Mesdames les ministres,
Mesdames, messieurs,
Le Gouvernement a engagé des réformes profondes pour rénover notre système de protection sociale, pour lui permettre de faire face aux nouveaux défis de la société française. Mon objectif, celui de tout le Gouvernement est de mieux protéger les Français, et pour cela notre système de protection sociale doit s'adapter. Prendre en compte les nouveaux besoins, mais aussi la solidarité qui doit rester le fondement de notre système de protection sociale, c'est la base du modèle français, c'est la condition de son efficacité, et c'est le sens de la réforme des retraites que le Gouvernement a lancée qui est actuellement examinée par le Parlement. L'Assemblée nationale doit se prononcer demain en première lecture. Mais c'est aussi le sens du grand projet de société que le président de la République et le Gouvernement portons pour adapter notre protection sociale au vieillissement, et plus largement changer le regard de la société sur les personnes âgées. Il faut en effet lutter contre cette image négative qui ferait du vieillissement un synonyme de charge et d'isolement.
L'allongement de notre espérance de vie doit être vécu comme ce qu'il est vraiment, c'est-à-dire une chance. Une chance pour chacun, un progrès pour notre civilisation et une opportunité sociale et économique, à condition que nous sachions la saisir et nous y préparer pleinement.
Mais la France a accumulé du retard, beaucoup de promesses ont été faites ces cinq dernières années que nos prédécesseurs n'ont pas voulu tenir. Ils ont multiplié les annonces, ils ont multiplié les faux espoirs, et au final pour ne rien faire.
En lançant cette réforme aujourd'hui, je veux prolonger une œuvre qui a déjà été engagée par la gauche. C'est elle qui a toujours refusé que la vieillesse soit synonyme de misère et d'isolement. C'est la gauche, rappelons-le, qui a créé en 2001 l'APA, l'aide personnalisée pour l'autonomie des personnes âgées. Cette réforme nous voulons la prolonger. Ce projet de société sera organisé autour de 3 piliers : d'abord l'anticipation, puis l'adaptation et enfin l'accompagnement. Les 3 A.

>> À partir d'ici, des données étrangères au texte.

(** X8. Every allocation row belongs to an allowed arc and carries the
    solved allocation, the delivered volume (efficiency times allocation),
    the cost and the benefit of that arc, each within half a unit of its
    last decimal: 0.0000005 hm3 for the volumes, 0.005 USD for the
    money. *)
Theorem row_fields_are_rounded_exact_values
    (env : PulpEnv) (a : Args) (st : Store) (out : Output) (r : AllocRow) :
  build_and_solve_output env a = (st, inr out) -> In r (o_alloc_rows out) ->
  exists sol,
    lp_solve env (choose_solver env a) (chavi_problem a) = inr sol /\
    In (a_source r, a_demand r, a_month r) allowed_arcs /\
    let xv := solved_values sol (x_name (a_source r) (a_demand r) (a_month r)) in
    let e := efficiency (scenario a) (a_demand r) in
    Qabs (a_x_hm3 r - xv) <= 0.0000005 /\
    Qabs (a_delivered_hm3 r - e * xv) <= 0.0000005 /\
    Qabs (a_cost_USD r - unit_cost (a_source r) * xv) <= 0.005 /\
    Qabs (a_benefit_USD r - e * unit_value (a_demand r) * xv) <= 0.005.
Proof.
  intros H Hr. destruct (output_returns env a st out H) as [Hsc [-> [sol [Hsol ->]]]].
  cbn [chavi_output o_alloc_rows] in Hr. apply in_map_iff in Hr.
  destruct Hr as [[[i j] m] [<- Hin]].
  exists sol. split; [exact Hsol |].
  cbn [alloc_row_of a_source a_demand a_month a_x_hm3 a_delivered_hm3 a_cost_USD
       a_benefit_USD fst snd].
  split; [rewrite allowed_arcs_arcs; exact Hin |].
  change (x_value sol (i, j, m)) with (solved_values sol (x_name i j m)).
  cbv zeta.
  split; [apply py_round_error_6 |]. split; [apply py_round_error_6 |].
  split; [apply py_round_error_2 |].
  rewrite (py_round_comp
             (unit_value j * (efficiency (scenario a) j * solved_values sol (x_name i j m)))
             (efficiency (scenario a) j * unit_value j * solved_values sol (x_name i j m)) 2)
    by ring.
  apply py_round_error_2.
Qed.

Lemma row_fields_are_rounded_exact_values_witness :
  build_and_solve_output ones_env default_args
  = (chavi_store default_args, inr (chavi_output default_args ones_solution)) /\
  In (alloc_row_of default_args ones_solution ("Santa", "Chao", "Ene"))
     (o_alloc_rows (chavi_output default_args ones_solution)) /\
  exists sol,
    lp_solve ones_env (choose_solver ones_env default_args) (chavi_problem default_args)
    = inr sol /\
    Qabs (a_x_hm3 (alloc_row_of default_args ones_solution ("Santa", "Chao", "Ene"))
          - solved_values sol (x_name "Santa" "Chao" "Ene")) <= 0.0000005.
Proof.
  assert (H := default_run_output).
  assert (Hr : In (alloc_row_of default_args ones_solution ("Santa", "Chao", "Ene"))
                  (o_alloc_rows (chavi_output default_args ones_solution)))
    by (left; reflexivity).
  split; [exact H |]. split; [exact Hr |].
  destruct (row_fields_are_rounded_exact_values ones_env default_args _ _ _ H Hr)
    as [sol [H1 [_ [H3 _]]]].
  exists sol. split; [exact H1 | exact H3].
Defined.
(** * bluenotebooks: the DNS notebook (notebooks/dns.ipynb)

    A shallow embedding of the code cells of the notebook that hunts
    command-and-control channels over DNS: the line and field splitting of
    the Zeek log, the [shannon_entropy] function and the aggregation loop
    that fills the [queries] dictionary.

    Conventions of the embedding.
    - A Python [str] is a [list ascii]; [lit] turns a Rocq string literal
      into one.
    - A Python [dict] is a [gmap]; the inner dictionaries with the fixed keys
      ["count"], ["subdomains"], ["entropy"] are records.
    - A Python [int] that only counts is a [nat].
    - A Python [float] is read as the real number it stands for: the
      arithmetic of [shannon_entropy] is exact arithmetic on [R], rounding is
      not modelled.
    - Exceptions are values of [exn]; code that may raise lives in the
      monad [res]. *)

From Stdlib Require Import Reals Lra Ascii String.
From stdpp Require Import gmap strings list fin_maps.

Local Open Scope list_scope.

(* ----------------------------------------------------------------------- *)
(** ** Exceptions *)

Inductive exn : Type :=
  | IndexError
  | KeyError
  | ZeroDivisionError
  | ValueError.

Inductive res (A : Type) : Type :=
  | Ok (a : A)
  | Raise (e : exn).

Arguments Ok {A} a.
Arguments Raise {A} e.

#[global] Instance res_ret : MRet res := fun A a => Ok a.
#[global] Instance res_bind : MBind res := fun A B f m =>
  match m with
  | Ok a => f a
  | Raise e => Raise e
  end.

(** A [for] loop whose body may raise and that threads the variables the
    body assigns. *)
Fixpoint for_each {A S : Type} (body : S -> A -> res S) (s : S) (l : list A)
  : res S :=
  match l with
  | [] => Ok s
  | x :: l' => s' ← body s x; for_each body s' l'
  end.

(* ----------------------------------------------------------------------- *)
(** ** Python strings *)

Abbreviation str := (list ascii).
(** * Method-of-lines notebooks: 1-D heat equation and 2-D damped wave equation

    A shallow embedding of the two notebooks of the repository:

    - the 1-D heat notebook ([params], [odefun], the [solve_ivp] call), and
    - [A2_2D_wave_damped_wave_equation_external_force.ipynb] (grid set-up,
      [external_force], [odefun], the [solve_ivp] call).

    Modelling conventions.

    - Numbers.  Where a property concerns shapes, indices, error outcomes,
      comparisons, or the expression an entry is computed by, NumPy [float64]
      values are idealised as exact rationals: the type [Qc] of canonical
      rationals, whose equality is Leibniz equality.  Rounding, infinities
      and NaN are outside that model, so its theorems exclude division by
      zero and never rest on cancellation.  Where rounding decides - sums and
      differences of results, the number of grid points - the code is
      written over an arithmetic given as a parameter, and evaluated in
      IEEE 754 binary64 (Rocq's primitive floats).
    - A 1-D array is a [list Qc]; a 2-D array of shape [(Nx, Ny)] is a list of
      [Nx] rows of length [Ny] (row-major, as NumPy stores it).
    - Python exceptions are values of [exn]; code that may raise lives in the
      [result] monad, whose bind stops at the first exception, exactly as an
      uncaught Python exception leaves the function.
    - [scipy.integrate.solve_ivp] is an external collaborator: the drivers are
      parameterised by it. *)

From Stdlib Require Import QArith Qcanon ZArith Lia.
From Stdlib Require Import PrimFloat FloatOps SpecFloat Uint63.
From stdpp Require Import base list numbers strings.
Lemma set_left_at hp l c q :
  hp !! l = Some c ->
  Heap.set_left (Some l) q hp =
  Heap.Ok tt (<[l:=Heap.Cell (Heap.value c) q (Heap.right c) (Heap.h c)]> hp).
Proof.
  intros Hl. unfold Heap.set_left.
  rewrite (bind_ok _ _ _ _ _ (load_at _ _ _ Hl)). by eapply store_at.
Qed.

Lemma set_right_at hp l c q :
  hp !! l = Some c ->
  Heap.set_right (Some l) q hp =
  Heap.Ok tt (<[l:=Heap.Cell (Heap.value c) (Heap.left c) q (Heap.h c)]> hp).
Proof.
  intros Hl. unfold Heap.set_right.
  rewrite (bind_ok _ _ _ _ _ (load_at _ _ _ Hl)). by eapply store_at.
Qed.

Lemma set_value_at hp l c x :
  hp !! l = Some c ->
  Heap.set_value (Some l) x hp =
  Heap.Ok tt (<[l:=Heap.Cell x (Heap.left c) (Heap.right c) (Heap.h c)]> hp).
Proof.
  intros Hl. unfold Heap.set_value.
  rewrite (bind_ok _ _ _ _ _ (load_at _ _ _ Hl)). by eapply store_at.
Qed.

Lemma adjustHeight_at hp l c hl hr :
  hp !! l = Some c ->
  Heap.height (Heap.left c) hp = Heap.Ok hl hp ->
  Heap.height (Heap.right c) hp = Heap.Ok hr hp ->
  Heap.adjustHeight (Some l) hp =
  Heap.Ok tt
    (<[l:=Heap.Cell (Heap.value c) (Heap.left c) (Heap.right c)
            (Node.max hl hr + 1)]> hp).
Proof.
  intros Hk Hl Hr. unfold Heap.adjustHeight.
  rewrite (bind_ok _ _ _ _ _ (load_at _ _ _ Hk)).
  rewrite (bind_ok _ _ _ _ _ Hl), (bind_ok _ _ _ _ _ Hr).
  unfold Heap.set_h.
  rewrite (bind_ok _ _ _ _ _ (load_at _ _ _ Hk)). by eapply store_at.
Qed.

(** *** Cells allocated by the current call: the store is [hp ++ ext] and
    the cell is the [k]-th of [ext] *)

Lemma lookup_new hp ext (k : nat) :
  (hp ++ ext) !! (length hp + k)%nat = ext !! k.
Proof. rewrite lookup_app_r by lia. f_equal. lia. Qed.

Lemma insert_new hp ext (k : nat) c :
  <[(length hp + k)%nat:=c]> (hp ++ ext) = hp ++ <[k:=c]> ext.
Proof. apply insert_app_r. Qed.

Lemma load_old hp ext l c :
  hp !! l = Some c ->
  Heap.load (Some l) (hp ++ ext) = Heap.Ok c (hp ++ ext).
Proof. intros Hl. by apply load_at, lookup_app_l_Some. Qed.

Lemma load_new hp ext (k : nat) c :
  ext !! k = Some c ->
  Heap.load (Some (length hp + k)%nat) (hp ++ ext) = Heap.Ok c (hp ++ ext).
Proof. intros Hk. apply load_at. by rewrite lookup_new. Qed.

Lemma clone_old hp ext l c :
  hp !! l = Some c ->
  Heap.clone (Some l) (hp ++ ext) =
  Heap.Ok (Some (length hp + length ext)%nat) (hp ++ (ext ++ [c])).
Proof.
  intros Hl. rewrite (clone_at _ l c) by by apply lookup_app_l_Some.
  by rewrite length_app, app_assoc.
Qed.

Lemma set_left_new hp ext (k : nat) c q :
  ext !! k = Some c ->
  Heap.set_left (Some (length hp + k)%nat) q (hp ++ ext) =
  Heap.Ok tt
    (hp ++ <[k:=Heap.Cell (Heap.value c) q (Heap.right c) (Heap.h c)]> ext).
Proof.
  intros Hk. rewrite (set_left_at _ _ c) by by rewrite lookup_new.
  by rewrite insert_new.
Qed.

Lemma set_right_new hp ext (k : nat) c q :
  ext !! k = Some c ->
  Heap.set_right (Some (length hp + k)%nat) q (hp ++ ext) =
  Heap.Ok tt
    (hp ++ <[k:=Heap.Cell (Heap.value c) (Heap.left c) q (Heap.h c)]> ext).
Proof.
  intros Hk. rewrite (set_right_at _ _ c) by by rewrite lookup_new.
  by rewrite insert_new.
Qed.

Lemma adjustHeight_new hp ext (k : nat) c hl hr :
  ext !! k = Some c ->
  Heap.height (Heap.left c) (hp ++ ext) = Heap.Ok hl (hp ++ ext) ->
  Heap.height (Heap.right c) (hp ++ ext) = Heap.Ok hr (hp ++ ext) ->
  Heap.adjustHeight (Some (length hp + k)%nat) (hp ++ ext) =
  Heap.Ok tt
    (hp ++ <[k:=Heap.Cell (Heap.value c) (Heap.left c) (Heap.right c)
                  (Node.max hl hr + 1)]> ext).
Proof.
  intros Hk Hl Hr.
  rewrite (adjustHeight_at _ _ c hl hr) by (done || by rewrite lookup_new).
  by rewrite insert_new.
Qed.

(** *** Representation *)

Lemma repr_in_mono D D' hp p t :
  (forall l, D l -> D' l) -> Heap.repr_in D hp p t -> Heap.repr_in D' hp p t.
Proof.
  intros HD. revert p.
  induction t as [|v tl IHl tr IHr ht]; intros p; simpl; [done|].
  intros (l & pl & pr & -> & Hd & Hl & Hrl & Hrr).
  exists l, pl, pr. repeat split; auto.
Qed.

(** Every cell of a represented tree is allocated. *)
Lemma repr_in_allocated D hp p t :
  Heap.repr_in D hp p t ->
  Heap.repr_in (fun l => D l /\ (l < length hp)%nat) hp p t.
Proof.
  revert p. induction t as [|v tl IHl tr IHr ht]; intros p; simpl; [done|].
  intros (l & pl & pr & -> & Hd & Hl & Hrl & Hrr).
  exists l, pl, pr. repeat split; auto. by eapply lookup_lt_Some.
Qed.

(** A represented tree survives any change of the store outside [D]. *)
Lemma repr_in_transport D hp hp' p t :
  (forall l c, D l -> hp !! l = Some c -> hp' !! l = Some c) ->
  Heap.repr_in D hp p t -> Heap.repr_in D hp' p t.
Proof.
  intros Hsub. revert p.
  induction t as [|v tl IHl tr IHr ht]; intros p; simpl; [done|].
  intros (l & pl & pr & -> & Hd & Hl & Hrl & Hrr).
  exists l, pl, pr. repeat split; auto.
Qed.

Lemma repr_in_app D hp ext p t :
  Heap.repr_in D hp p t -> Heap.repr_in D (hp ++ ext) p t.
Proof.
  apply repr_in_transport. intros l c _. apply lookup_app_l_Some.
Qed.

Lemma repr_in_insert D hp l0 c p t :
  (forall l, D l -> l <> l0) ->
  Heap.repr_in D hp p t -> Heap.repr_in D (<[l0:=c]> hp) p t.
Proof.
  intros Hne. apply repr_in_transport. intros l c' Hd Hl.
  rewrite list_lookup_insert_ne; [done|]. intros ->. by eapply Hne.
Qed.

Lemma repr_in_node D hp l v pl pr ht tl tr :
  D l -> hp !! l = Some (Heap.Cell v pl pr ht) ->
  Heap.repr_in D hp pl tl -> Heap.repr_in D hp pr tr ->
  Heap.repr_in D hp (Some l) (Node v tl tr ht).
Proof. intros. simpl. eauto 10. Qed.

Lemma height_repr D hp p t :
  Heap.repr_in D hp p t -> Heap.height p hp = Heap.Ok (Node.height t) hp.
Proof.
  destruct t as [|v tl tr ht]; simpl.
  - by intros ->.
  - intros (l & pl & pr & -> & _ & Hl & _). unfold Heap.height.
    by rewrite (bind_ok _ _ _ _ _ (load_at _ _ _ Hl)).
Qed.

Lemma height_old D hp ext p t :
  Heap.repr_in D hp p t ->
  Heap.height p (hp ++ ext) = Heap.Ok (Node.height t) (hp ++ ext).
Proof. intros Hr. eapply height_repr. by apply repr_in_app. Qed.

Lemma height_new hp ext (k : nat) c :
  ext !! k = Some c ->
  Heap.height (Some (length hp + k)%nat) (hp ++ ext) =
  Heap.Ok (Heap.h c) (hp ++ ext).
Proof.
  intros Hk. unfold Heap.height.
  by rewrite (bind_ok _ _ _ _ _ (load_new _ _ _ _ Hk)).
Qed.

Lemma balance_repr D hp p t :
  Heap.repr_in D hp p t -> Heap.balance p hp = Heap.Ok (Node.balance t) hp.
Proof.
  destruct t as [|v tl tr ht]; simpl.
  - by intros ->.
  - intros (l & pl & pr & -> & _ & Hl & Hrl & Hrr). unfold Heap.balance.
    rewrite (bind_ok _ _ _ _ _ (load_at _ _ _ Hl)). simpl.
    rewrite (bind_ok _ _ _ _ _ (height_repr _ _ _ _ Hrr)).
    by rewrite (bind_ok _ _ _ _ _ (height_repr _ _ _ _ Hrl)).
Qed.

(** [adjustHeight] on a node whose cached height is already right
    rewrites the same cell. *)
Lemma adjustHeight_same D hp l v pl pr tl tr :
  hp !! l = Some (Heap.Cell v pl pr
                    (Node.max (Node.height tl) (Node.height tr) + 1)) ->
  Heap.repr_in D hp pl tl -> Heap.repr_in D hp pr tr ->
  Heap.adjustHeight (Some l) hp = Heap.Ok tt hp.
Proof.
  intros Hl Hrl Hrr.
  rewrite (adjustHeight_at _ _ _ _ _ Hl (height_repr _ _ _ _ Hrl)
             (height_repr _ _ _ _ Hrr)).
  simpl. by rewrite list_insert_id.
Qed.

End HeapBasics.

(** One step of a pointer-level program: the first action of a [bind] is
    replaced by its outcome, proved by [tac]. *)
Ltac hstep tac :=
  rewrite ?bind_assoc; erewrite bind_ok; [|tac]; cbv beta iota; simpl.

Section HeapRotations.
Context {A : Type} `{Item A}.
Implicit Types (hp ext : list (Heap.cell A)) (p q : Heap.ptr) (t : node A).
Implicit Types (D : nat -> Prop).
Local Open Scope heap_scope.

L'anticipation parce qu'il permettra de mettre en place une véritable politique de prévention pour retarder la perte d'autonomie. L'adaptation parce qu'il s'agit de préparer notre société à tous les défis du vieillissement. C'est l'affaire de la société tout entière. Les quinquagénaires d'aujourd'hui auront 80 ans en 2040. Les mesures que nous prendrons devront leur permettre de vivre leur vieillesse dans un logement adapté, dans un cadre de vie sécurisé et accessible, entourés de technologies qui facilitent leur vie quotidienne et accompagnés par de vraies solidarités, locale et familiale. Et puis c'est aussi le développement d'une nouvelle filière économique, la silver économy, créatrice d'innovations et créatrice de nouveaux emplois.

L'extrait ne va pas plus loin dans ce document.